Le Entità di Federazione DEVONO integrare i Trust Mark nella loro Entity Configuration utilizzando il claim trust_marks come specificato in Entity Configuration Foglie e Intermediari. Le entità POSSONO ricevere più Trust Mark per diversi ambiti autorizzativi.

{
  "iss": "https://credentials.example.gov",
  "sub": "https://credentials.example.gov",
  "jwks": {
   // jwks content
  },
  "authority_hints": ["https://trust-anchor.eid-wallet.example.it"],
  "trust_marks": [
    {
      "trust_mark_type": "https://trust-anchor.eid-wallet.example.it/trust_marks/federation-entity/credential-issuer",
      "trust_mark": "eyJhbGciOiJFUzI1NiIsImtpZCI6IlRydXN0QW5jaG9yS2V5SWQiLCJ0eXAiOiJKV1QifQ..."
    }
  ],
  "metadata": {
   // Metadata content
  }
}

{
  "iss": "https://healthcare-ci.example.gov",
  "sub": "https://healthcare-ci.example.gov",
  "jwks": {
        // jwks content
  },
  "authority_hints": ["https://healthcare.intermediate.eid-wallet.example.it"],
  "trust_marks": [
    {
      "trust_mark_type": "https://healthcare.intermediate.eid-wallet.example.it/trust_marks/federation-entity/credential-issuer",
      "trust_mark": "eyJhbGciOiJFUzI1NiIsImtpZCI6IkhlYWx0aGNhcmVJbnRlcm1lZGlhdGVLZXlJZCIsInR5cCI6IkpXVCJ9..."
    }
  ],
  "metadata": {
   // Metadata content
  }
}

8.4.5.3. Validazione Trust Mark

I partecipanti alla federazione validano lo stato del Trust Mark attraverso due meccanismi:

1. Validazione Statica: Verifica crittografica utilizzando la chiave pubblica dell'Autorità di Federazione emittente dalla catena di trust.

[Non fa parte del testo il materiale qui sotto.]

(* ===== verification/TurnAttributes.v ===== *)
(** * TURN and ICE attributes

    The attributes of RFC 5766/8656 (src/lib/ov_stun/src/ov_turn_attr_*.c), of
    RFC 5245 (ov_stun_attributes_rfc5245.c) and USERHASH and
    PASSWORD-ALGORITHM(S) of RFC 8489 (ov_stun_attr_*.c), one group per file.
    An interface, [AttrCodec], states what an attribute's encoder, frame check
    and decoder promise together.

    The decoders of LIFETIME and ICMP shift an octet, an [int] by then, left by 24:
    from 0x80 on C leaves that undefined. It is modelled as what compilers make of
    it, the wrapped value that the following conversion to 32 bits keeps. *)
From S2P Require Import Prelude CMem Utf8 Endian StunAttribute StunFrame StunErrorCode.

(** ** The code *)

(** The frame checks of attributes of a fixed size: some files compare the
    length of the buffer with the size once more, some do not. *)
Definition frame_is_sized (TYPE MIN SIZE : Z) (recheck : bool) (m : mem) (buffer : ptr) (length : Z)
    : option bool :=
  if (buffer =? NULL) || (length <? MIN) then Some false else
  type ← ov_stun_attribute_get_type m buffer length;
  size ← ov_stun_attribute_get_length m buffer length;
  if negb (type =? TYPE) then Some false else
  if negb (size =? SIZE) then Some false else
  if recheck && (length <? size + 4) then Some false else Some true.
(** The frame checks that compare the type only. *)
Definition frame_is_type (TYPE : Z) (m : mem) (buffer : ptr) (length : Z) : option bool :=
  if (buffer =? NULL) || (length <? 8) then Some false else
  type ← ov_stun_attribute_get_type m buffer length;
  if negb (type =? TYPE) then Some false else Some true.

(** A decoder's result: truth value and what it stores through its out
    parameters. *)
Abbreviation decoded_value V := (option (bool * option V)).

(** *** ov_turn_attr_lifetime.c *)
Definition TURN_LIFETIME : Z := 0x000D.
Definition ov_turn_attr_is_lifetime := frame_is_sized TURN_LIFETIME 8 4 true.
Definition ov_turn_attr_lifetime_encoding_length : Z := 8.
Definition ov_turn_attr_lifetime_encode (m : mem) (buffer : ptr) (length : Z) (next : ptr) (number : Z)
    : encoded :=
  if buffer =? NULL then Some (false, None, m) else
  let len := ov_turn_attr_lifetime_encoding_length in
  if length <? len then Some (false, None, m) else
  let buf := [u8 (number .>> 24); u8 (number .>> 16); u8 (number .>> 8); u8 number] in
  encode_local m buffer length next TURN_LIFETIME buf 4.
Definition ov_turn_attr_lifetime_decode (m : mem) (buffer : ptr) (length : Z) (number : ptr)
    : decoded_value Z :=
  if (buffer =? NULL) || (length <? 8) || (number =? NULL) then Some (false, None) else
  valid ← ov_turn_attr_is_lifetime m buffer length;
  if negb valid then Some (false, None) else
  b7 ← load8 m (buffer + 7);
  let num := b7 in
  b6 ← load8 m (buffer + 6);
  let num := u32 (num + (b6 .<< 8)) in
  b5 ← load8 m (buffer + 5);
  let num := u32 (num + (b5 .<< 16)) in
  b4 ← load8 m (buffer + 4);
  let num := u32 (num + (b4 .<< 24)) in
  Some (true, Some num).

(** *** ov_turn_attr_channel_number.c *)
Definition TURN_CHANNEL_NUMBER : Z := 0x000C.
Definition ov_turn_attr_is_channel_number := frame_is_sized TURN_CHANNEL_NUMBER 8 4 true.
Definition ov_turn_attr_channel_number_encoding_length : Z := 8.
Definition ov_turn_attr_channel_number_encode (m : mem) (buffer : ptr) (length : Z) (next : ptr)
    (number : Z) : encoded :=
  if buffer =? NULL then Some (false, None, m) else
  let len := ov_turn_attr_channel_number_encoding_length in
  if length <? len then Some (false, None, m) else
  let buf := [u8 (number .>> 8); u8 number; 0; 0] in
  encode_local m buffer length next TURN_CHANNEL_NUMBER buf 4.
Definition ov_turn_attr_channel_number_decode (m : mem) (buffer : ptr) (length : Z) (number : ptr)
    : decoded_value Z :=
  if (buffer =? NULL) || (length <? 8) || (number =? NULL) then Some (false, None) else
  valid ← ov_turn_attr_is_channel_number m buffer length;
  if negb valid then Some (false, None) else
  b5 ← load8 m (buffer + 5);
  let num := b5 in
  b4 ← load8 m (buffer + 4);
  let num := u16 (num + (b4 .<< 8)) in
  Some (true, Some num).

(** *** ov_turn_attr_even_port.c *)
Definition TURN_EVEN_PORT : Z := 0x0018.
Definition ov_turn_attr_is_even_port := frame_is_sized TURN_EVEN_PORT 8 4 true.
Definition ov_turn_attr_even_port_encoding_length : Z := 8.
Definition ov_turn_attr_even_port_encode (m : mem) (buffer : ptr) (length : Z) (next : ptr) (set : bool)
    : encoded :=
  if buffer =? NULL then Some (false, None, m) else
  let len := ov_turn_attr_even_port_encoding_length in
  if length <? len then Some (false, None, m) else
  let buf := [if set then 0x80 else 0; 0; 0; 0] in
  encode_local m buffer length next TURN_EVEN_PORT buf 4.
Definition ov_turn_attr_even_port_decode (m : mem) (buffer : ptr) (length : Z) (set : ptr)
    : decoded_value bool :=
  if (buffer =? NULL) || (length <? 8) || (set =? NULL) then Some (false, None) else
  valid ← ov_turn_attr_is_even_port m buffer length;
  if negb valid then Some (false, None) else
  b4 ← load8 m (buffer + 4);
  Some (true, Some (nz (b4 .& 0x80))).

(** *** ov_turn_attr_requested_transport.c *)
Definition TURN_REQUESTED_TRANSPORT : Z := 0x0019.
Definition ov_turn_attr_is_requested_transport := frame_is_sized TURN_REQUESTED_TRANSPORT 8 4 true.
Definition ov_turn_attr_requested_transport_encoding_length : Z := 8.
Definition ov_turn_attr_requested_transport_encode (m : mem) (buffer : ptr) (length : Z) (next : ptr)
    (protocol : Z) : encoded :=
  if buffer =? NULL then Some (false, None, m) else
  let len := ov_turn_attr_requested_transport_encoding_length in
  if length <? len then Some (false, None, m) else
  let buf := [protocol; 0; 0; 0] in
  encode_local m buffer length next TURN_REQUESTED_TRANSPORT buf 4.
Definition ov_turn_attr_requested_transport_decode (m : mem) (buffer : ptr) (length : Z)
    (protocol : ptr) : decoded_value Z :=
  if (buffer =? NULL) || (length <? 8) || (protocol =? NULL) then Some (false, None) else
  valid ← ov_turn_attr_is_requested_transport m buffer length;
  if negb valid then Some (false, None) else
  b4 ← load8 m (buffer + 4);
  Some (true, Some b4).

(** *** ov_turn_attr_requested_addr_family.c and
    ov_turn_attr_additional_address_family.c, copies of each other *)
Section Family.
Context (TYPE : Z).
Definition is_addr_family := frame_is_sized TYPE 8 4 true.
Definition addr_family_encode (m : mem) (buffer : ptr) (length : Z) (next : ptr) (number : Z)
    : encoded :=
  if buffer =? NULL then Some (false, None, m) else
  if length <? 8 then Some (false, None, m) else
  if negb ((number =? 0x01) || (number =? 0x02)) then Some (false, None, m) else
  let buf := [u8 number; 0; 0; 0] in
  encode_local m buffer length next TYPE buf 4.
Definition addr_family_decode (m : mem) (buffer : ptr) (length : Z) (number : ptr)
    : decoded_value Z :=
  if (buffer =? NULL) || (length <? 8) || (number =? NULL) then Some (false, None) else
  valid ← is_addr_family m buffer length;
  if negb valid then Some (false, None) else
  b4 ← load8 m (buffer + 4);
  Some (true, Some b4).
End Family.
Definition TURN_REQUESTED_ADDRESS_FAMILY : Z := 0x0017.
Definition ov_turn_attr_is_requested_addr_family := is_addr_family TURN_REQUESTED_ADDRESS_FAMILY.
Definition ov_turn_attr_requested_addr_family_encoding_length : Z := 8.
Definition ov_turn_attr_requested_addr_family_encode := addr_family_encode TURN_REQUESTED_ADDRESS_FAMILY.
Definition ov_turn_attr_requested_addr_family_decode := addr_family_decode TURN_REQUESTED_ADDRESS_FAMILY.
Definition TURN_ADDITIONAL_ADDRESS_FAMILY : Z := 0x8000.
Definition ov_turn_attr_is_additional_addr_family := is_addr_family TURN_ADDITIONAL_ADDRESS_FAMILY.
Definition ov_turn_attr_additional_addr_family_encoding_length : Z := 8.
Definition ov_turn_attr_additional_addr_family_encode := addr_family_encode TURN_ADDITIONAL_ADDRESS_FAMILY.
Definition ov_turn_attr_additional_addr_family_decode := addr_family_decode TURN_ADDITIONAL_ADDRESS_FAMILY.
(* ===== verification/StunIntegrity.v ===== *)
(** * FINGERPRINT and MESSAGE-INTEGRITY

    The protection of a STUN message: the CRC of
    src/lib/ov_stun/src/ov_stun_fingerprint.c and the keyed hashes of
    ov_stun_message_integrity.c (SHA-1) and
    ov_stun_attr_message_integrity_sha256.c. The keyed hash is OpenSSL's
    [HMAC], a parameter here; the wrapper of
    src/lib/ov_encryption/src/ov_hmac.c is modelled. *)
From S2P Require Import Prelude CMem Crc32 StunAttribute StunFrame.

(** ** The code: FINGERPRINT *)

Definition STUN_FINGERPRINT : Z := 0x8028.
Definition FINGERPRINT_XOR : Z := 0x5354554e.

Definition ov_stun_attribute_frame_is_fingerprint (m : mem) (buffer : ptr) (length : Z)
    : option bool :=
  if (buffer =? NULL) || (length <? 8) then Some false else
  type ← ov_stun_attribute_get_type m buffer length;
  size ← ov_stun_attribute_get_length m buffer length;
  if negb (type =? STUN_FINGERPRINT) then Some false else
  if negb (size =? 4) then Some false else Some true.

Definition ov_stun_fingerprint_encoding_length : Z := 8.

Definition ov_stun_add_fingerprint (m : mem) (head : ptr) (length : Z) (start next : ptr) : encoded :=
  if (head =? NULL) || (start =? NULL) || (length =? 0) then Some (false, None, m) else
  if length <? u64 (u64 (start - head) + 8) then Some (false, None, m) else
  let len := u64 ((start - head) + 8) in
  if len <? 28 then Some (false, None, m) else
  if length <? len then Some (false, None, m) else
  if negb (Z.rem (start - head) 4 =? 0) then Some (false, None, m) else
  '(ok, m) ← ov_stun_attribute_set_type m start 4 STUN_FINGERPRINT;
  if negb ok then Some (false, None, m) else
  '(ok, m) ← ov_stun_attribute_set_length m start 4 4;
  if negb ok then Some (false, None, m) else
  '(ok, m) ← ov_stun_frame_set_length m head length (u16 (len - 20));
  if negb ok then Some (false, None, m) else
  crc ← ov_crc32_zlib m 0 head (start - head);
  m ← store32 m (start + 4) (htonl (crc .^ FINGERPRINT_XOR));
  Some (true, set_next next (start + 8), m).

(** The loop over the attributes: [finger] and the array on exit. *)
Fixpoint fingerprint_loop (m : mem) (head : ptr) (length : Z) (attr : list ptr) (finger : ptr)
    : option (ptr * list ptr) :=
  match attr with
  | [] => Some (finger, [])
  | a :: attr =>
      let a := if negb (finger =? NULL) then NULL else a in
      fp ← ov_stun_attribute_frame_is_fingerprint m a (u64 (length - (a - head)));
      let finger := if (fp : bool) then a else finger in
      '(finger, attr) ← fingerprint_loop m head length attr finger;
      Some (finger, a :: attr)
  end.

(** [attr] are the elements of the array (a [NULL] array, which the code refuses,
    has no counterpart). Result: truth value, the array on exit and the memory. *)
Definition ov_stun_check_fingerprint (m : mem) (head : ptr) (length : Z) (attr : list ptr)
    (attr_size : Z) (must_be_set : bool) : option (bool * list ptr * mem) :=
  if (head =? NULL) || (length <? 20) || (attr_size <? 1) then Some (false, attr, m) else
  if Zlen attr <? attr_size then None else
  '(finger, seen) ← fingerprint_loop m head length (ztake attr_size attr) NULL;
  let attr := seen ++ zdrop attr_size attr in
  if finger =? NULL then Some (negb must_be_set, attr, m) else
  let len := (finger - head) - 12 in
  '(ok, m) ← ov_stun_frame_set_length m head length (u16 len);
  if negb ok then Some (false, attr, m) else
  crc ← ov_crc32_zlib m 0 head (finger - head);
  let crc := crc .^ FINGERPRINT_XOR in
  v ← load32 m (finger + 4);
  if negb (crc =? htonl v) then Some (false, attr, m) else Some (true, attr, m).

2. Validazione Dinamica: Verifica dello stato in tempo reale tramite l'endpoint /trust_mark_status dell'Autorità di Federazione emittente come definito in Endpoint API di Federazione.

Per le procedure complete di gestione dei certificati X.509, inclusa la validazione delle catene, la verifica della revoca e la gestione del ciclo di vita, vedere Operazioni di Gestione dei Certificati X.509.